Den Ermittlungen zufolge ereignete sich die Tragödie am 21. September 2025. Die Mutter ließ ihren eineinhalbjährigen Sohn allein im Kinderbett zurück und ging auf eine Party, wo sie Alkohol trank. Das Kind blieb mehrere Stunden unbeaufsichtigt.
Während seine Mutter abwesend war, verfing sich der Junge in einem Schnürsenkel mit einem Kreuz, der sich an einer Metallschraube verfing. Das Kind konnte sich nicht befreien. Eine gerichtsmedizinische Untersuchung ergab, dass der Tod durch mechanische Erstickung eingetreten war.

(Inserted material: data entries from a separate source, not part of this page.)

(* ===== verification/FileLockCalls.v ===== *)
(** * The calls on file locks (src/os/src/syscall/fs.rs)

    [fcntl], [flock], [close], [dup] and [dup3] over the lock tables of FileLocks.v, the
    descriptors of FdTable.v and user memory.  A call that has to wait is a sequence of turns:
    a turn ends the call or sleeps on the file's key, and the sleep ends in another turn or in
    an error. *)

From S2P Require Import Prelude BTree Frame Flags FileDesc ResidentSet MapArea VmaList MemorySet MsInv.
From S2P Require Import Buddy FrameAlloc Sv39 MsInsert Machine MsUnmap MsCow MsFork MsCache MsFault MsBytes UserCopy UserVa.
From S2P Require Import Task Signals Process ProcessInv SignalCalls MemFile IoStore FdOps Pipe FdTable FileLocks.

Definition F_DUPFD : Z := 0.
Definition F_GETFD : Z := 1.
Definition F_SETFD : Z := 2.
Definition F_GETFL : Z := 3.
Definition F_SETFL : Z := 4.
Definition F_GETLK : Z := 5.
Definition F_SETLK : Z := 6.
Definition F_SETLKW : Z := 7.
Definition F_OFD_GETLK : Z := 36.
Definition F_OFD_SETLK : Z := 37.
Definition F_OFD_SETLKW : Z := 38.
Definition F_RDLCK : Z := 0.
Definition F_WRLCK : Z := 1.
Definition F_UNLCK : Z := 2.
Definition O_RDONLY : Z := 0.
Definition O_WRONLY : Z := 1.
Definition O_RDWR : Z := 2.
Definition O_DIRECTORY : Z := 0x10000.
Definition O_CLOEXEC : Z := 0x80000.
Definition F_DUPFD_CLOEXEC : Z := 1030.
Definition F_SETLEASE : Z := 1024.
Definition F_GETLEASE : Z := 1025.
Definition LOCK_SH : Z := 1.
Definition LOCK_EX : Z := 2.
Definition LOCK_NB : Z := 4.
Definition LOCK_UN : Z := 8.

Experten bestätigten zudem, dass die Mutter zum Zeitpunkt des Vorfalls alkoholisiert war. Der Alkoholgehalt in ihrem Körper betrug 1,23 ppm.
Die Ermittlungen ergaben, dass das Kind aufgrund unzureichender Lebens- und Erziehungsbedingungen seit seinen ersten Lebensmonaten unter der Obhut des Jugendamtes stand. Der Vater nahm nicht am Leben des Kindes teil.
Die Voruntersuchung ist abgeschlossen. Die Anklageschrift wurde dem Gericht zur Prüfung vorgelegt. Unabhängig davon ermitteln die Strafverfolgungsbehörden gegen Mitarbeiter des Jugendamtes, die von der Situation in der Familie wussten, aber keine Maßnahmen zum Schutz des Kindes ergriffen haben.